Produce a verbatim transcription of all records.

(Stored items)
____

(** The calls of the persistence phase: the import, then the write if the
    import went through. *)
Lemma persist_calls (w : W) (tx : pydict) :
  let imp := h _ (ImportFrom "database" "create_document") w in
  let cre := h _ (CreateDocument "exchange" tx) (snd imp) in
  exists v w',
    run h (persist tx) w
    = (inl v, w',
       Ev (ImportFrom "database" "create_document") (fst imp)
       :: match fst imp with
          | Ok _ => [Ev (CreateDocument "exchange" tx) (fst cre)]
          | Err _ => []
          end).
Proof.
  intros imp cre. subst cre imp. unfold persist, call. cbn.
  destruct (h _ (ImportFrom "database" "create_document") w) as [[[] | e] w1];
    cbn; [|eauto].
  destruct (h _ (CreateDocument "exchange" tx) w1) as [[ident | e] w2];
    cbn; eauto.
Qed.

(** X8.  Whenever the handler [convert_currency] raises, be it the
    [HTTPException] 502 or an exception it does not catch, it has made
    exactly one call, the GET of the provider's [/convert] with the codes in
    upper case, the amount as received and a 10 second timeout: there is no
    retry, and nothing is imported from or written to storage. *)
Theorem convert_failure_leaves_storage_alone (w : W) (payload : ConvertRequest)
    (e : exn) :
  let op :=
    RequestsGet "https://api.exchangerate.host/convert"
      [("from", PStr (upper (from_currency payload)));
       ("to", PStr (upper (to_currency payload)));
       ("amount", PFloat (amount payload))] 10 in
  outcome h (convert_currency float_of_str payload) w = inr e ->
  calls h (convert_currency float_of_str payload) w = [Ev op (fst (h _ op w))].
Proof.
  intros op.
  unfold outcome, calls, convert_currency. rewrite run_bind.
  destruct (fetch_conversion_run float_of_str h w
              (upper (from_currency payload)) (upper (to_currency payload))
              (amount payload))
    as (o & -> & [(d & ->) | [(e' & ->) | Hok]]); try reflexivity.
  destruct Hok as (r & data & rate & result & _ & _ & _ & _ & _ & _ & _ & ->).
  match goal with |- context [run h (persist ?tx) ?w1] =>
    destruct (persist_run h w1 tx) as (w' & tr & ->) end.
  cbn [fst snd]. discriminate.
Qed.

____

**Response to this exercise**
(** The calls of the persistence phase: the import, then the write if the
    import went through. *)
Lemma persist_calls (w : W) (tx : pydict) :
  let imp := h _ (ImportFrom "database" "create_document") w in
  let cre := h _ (CreateDocument "exchange" tx) (snd imp) in
  exists v w',
    run h (persist tx) w
    = (inl v, w',
       Ev (ImportFrom "database" "create_document") (fst imp)
       :: match fst imp with
          | Ok _ => [Ev (CreateDocument "exchange" tx) (fst cre)]
          | Err _ => []
          end).
Proof.
  intros imp cre. subst cre imp. unfold persist, call. cbn.
  destruct (h _ (ImportFrom "database" "create_document") w) as [[[] | e] w1];
    cbn; [|eauto].
  destruct (h _ (CreateDocument "exchange" tx) w1) as [[ident | e] w2];
    cbn; eauto.
Qed.

(** X8.  Whenever the handler [convert_currency] raises, be it the
    [HTTPException] 502 or an exception it does not catch, it has made
    exactly one call, the GET of the provider's [/convert] with the codes in
    upper case, the amount as received and a 10 second timeout: there is no
    retry, and nothing is imported from or written to storage. *)
Theorem convert_failure_leaves_storage_alone (w : W) (payload : ConvertRequest)
    (e : exn) :
  let op :=
    RequestsGet "https://api.exchangerate.host/convert"
      [("from", PStr (upper (from_currency payload)));
       ("to", PStr (upper (to_currency payload)));
       ("amount", PFloat (amount payload))] 10 in
  outcome h (convert_currency float_of_str payload) w = inr e ->
  calls h (convert_currency float_of_str payload) w = [Ev op (fst (h _ op w))].
Proof.
  intros op.
  unfold outcome, calls, convert_currency. rewrite run_bind.
  destruct (fetch_conversion_run float_of_str h w
              (upper (from_currency payload)) (upper (to_currency payload))
              (amount payload))
    as (o & -> & [(d & ->) | [(e' & ->) | Hok]]); try reflexivity.
  destruct Hok as (r & data & rate & result & _ & _ & _ & _ & _ & _ & _ & ->).
  match goal with |- context [run h (persist ?tx) ?w1] =>
    destruct (persist_run h w1 tx) as (w' & tr & ->) end.
  cbn [fst snd]. discriminate.
Qed.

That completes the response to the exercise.